2021-05-28 · Dave

A night on the tiles

Let’s say you have a data.frame of all the addresses in Victoria (Australia). And it looks like this

library(data.table)

str( dt_households )

Classes ‘data.table’ and 'data.frame':  5502355 obs. of  7 variables:
 $ lon               : num  144 144 144 144 144 ...
 $ lat               : num  -37.6 -37.6 -37.6 -37.5 -37 ...
 $ sa2_name16        : chr  "Alfredton" "Alfredton" "Ballarat - South" "Wendouree - Miners Rest" ...
 $ sa3_name16        : chr  "Ballarat" "Ballarat" "Ballarat" "Ballarat" ...
 $ sa4_name16        : chr  "Ballarat" "Ballarat" "Ballarat" "Ballarat" ...
 $ gcc_name16        : chr  "Rest of Vic." "Rest of Vic." "Rest of Vic." "Rest of Vic." ...
 $ address_detail_pid: chr  "GAVIC424280663" "GAVIC424280663" "GAVIC422148698" "GAVIC423824798" ...
 - attr(*, ".internal.selfref")=<externalptr>

That’s 5,502,355 addresses, each with lon & lat coordinates, and some ‘areas’ they belong to (SA == “Statistical Area”).

And let’s say you want some way to access this data in a Shiny app, for example our Twin Cities one (demonstrated in this handy video):

The data behind this shiny is currently sitting in an AWS S3 bucket, and we’re using Athena to query it.

And while Athena is great for this specific use-case, the speed of querying the data (it takes about 10 seconds in the video!) is a limitation that I’m hoping TileDB can address.

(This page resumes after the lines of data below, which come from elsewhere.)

Lemma inodes_step k k1 k' a f r a' : closed_one k k1 a f r -> a !! f = Some r -> dom a' ⊆ dom (close_one a f) ->
  inodes_released k1 k' (close_one a f) a' -> inodes_released k k' a a'.
Proof.
  intros Hc Ha Hsub Hrel ip n Hn Hr. pose proof (co_inodes _ _ _ _ _ Hc ip n Hn) as Hn1.
  rewrite (released_step k a a' f r ip Ha Hsub), <- (released_ext k k1) by apply Hc. case_decide as Hd.
  - rewrite (Hrel ip _ Hn1) by (apply u32_range). f_equal. destruct n. unfold set_i_ref. simpl. f_equal. unfold u32.
    rewrite Zminus_mod_idemp_l. f_equal. lia.
  - by rewrite (Hrel ip _ Hn1).
Qed.

End Files.

(** ** [proc_free] *)

Section Free.
Context {D : Type} `{!DiskDriver D}.
Implicit Types (s : pstate D) (i j : nat) (p q : proc) (a : gmap nat Z).
Abbreviation pcpu s := (k_cpu (ps_k s)).

(** The counts depend on the descriptors and the table of files only. *)
Lemma counted_put s s' i p q k a : counted s a -> proc_of s i = Some p -> filelist q = filelist p -> procs s' = procs s -> ft_rel k a ->
  counted (put_proc i q (set_ps_k k s')) a.
Proof.
  intros Hc Hp Hq Hs Hk. split; [done | | apply Hc | |].
  - intros f. rewrite (fc_count _ _ Hc). unfold put_proc. simpl. rewrite Hs, (fd_count_insert _ _ p) by done. rewrite Hq. lia.
  - intros j r. unfold proc_of, put_proc. simpl. rewrite Hs. destruct (decide (j = i)) as [->|Hne].
    + rewrite list_lookup_insert_eq by (by eapply lookup_lt_Some). intros [= <-]. rewrite Hq. by apply (fc_lists _ _ Hc i).
    + rewrite list_lookup_insert_ne by done. apply (fc_lists _ _ Hc).
  - unfold put_proc. simpl. rewrite length_insert, Hs. apply Hc.
Qed.

Definition close_body i (n : nat) : M (pstate D) unit :=
  f ← get_proc i (fun q => filelist q !! n) ≫= some_or_fault;
  match f with
  | Some f => on_k (file_close f);; upd_proc i (fun q => set_filelist (<[n := None]> (filelist q)) q)
  | None => mret tt
  end.

Lemma close_some {B} i n f q s k' (K : unit -> M (pstate D) B) : (i < length (procs s))%nat -> filelist q !! n = Some (Some f) ->
  file_close f (ps_k s) = Ret tt k' ->
  (close_body i n ≫= K) (put_proc i q s) = K tt (put_proc i (set_filelist (<[n := None]> (filelist q)) q) (set_ps_k k' s)).
Proof.
  intros Hi Hf H1. unfold close_body. rewrite !bind_bind, get_at by done. rewrite Hf. cbn [some_or_fault]. mrun.
  rewrite (on_k_at _ _ _ _ _ _ _ H1). by rewrite upd_at by (by destruct s).
Qed.

Lemma close_none {B} i n q s (K : unit -> M (pstate D) B) : (i < length (procs s))%nat -> filelist q !! n = Some None ->
  (close_body i n ≫= K) (put_proc i q s) = K tt (put_proc i q s).
Proof. intros Hi Hf. unfold close_body. rewrite !bind_bind, get_at by done. rewrite Hf. cbn [some_or_fault]. by mrun. Qed.

Definition cleared (l : list nat) (fl : list (option nat)) : list (option nat) := foldl (fun fl n => <[n := None]> fl) fl l.

(** What the closing of descriptors makes of the counts [a]. *)
Record files_closed k k' a a' : Prop := {
  fcl_linked : linked k' a';
  fcl_frame : frame_fi k k';
  fcl_cpu : cpu_touch (k_cpu k') = cpu_touch (k_cpu k);
  fcl_dom : dom a' ⊆ dom a;
  fcl_inodes : inodes_released (D:=D) k k' a a'
}.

If you want to find out more about TileDB before we move on you can look it up here (we’ll wait). We are also assuming you have an AWS account (if you want to work alongside this demo).

TileDB and S3

To use S3 through TileDB the first thing you need to do is let tiledb know your AWS region. If you don’t do this step it won’t find the right bucket, and will error.

uri_s3 <- "s3://tiledb-demo/"

cfg <- tiledb::tiledb_config()
cfg["vfs.s3.region"] <- "ap-southeast-2"
ctx <- tiledb::tiledb_ctx(cfg)

With that set, to save the data to S3 you can’t (or rather, shouldn’t) simply write the .rds or .csv to S3 and point TileDB to it, that won’t work.

In stead you need to create a TileDB schema, and load that on to S3.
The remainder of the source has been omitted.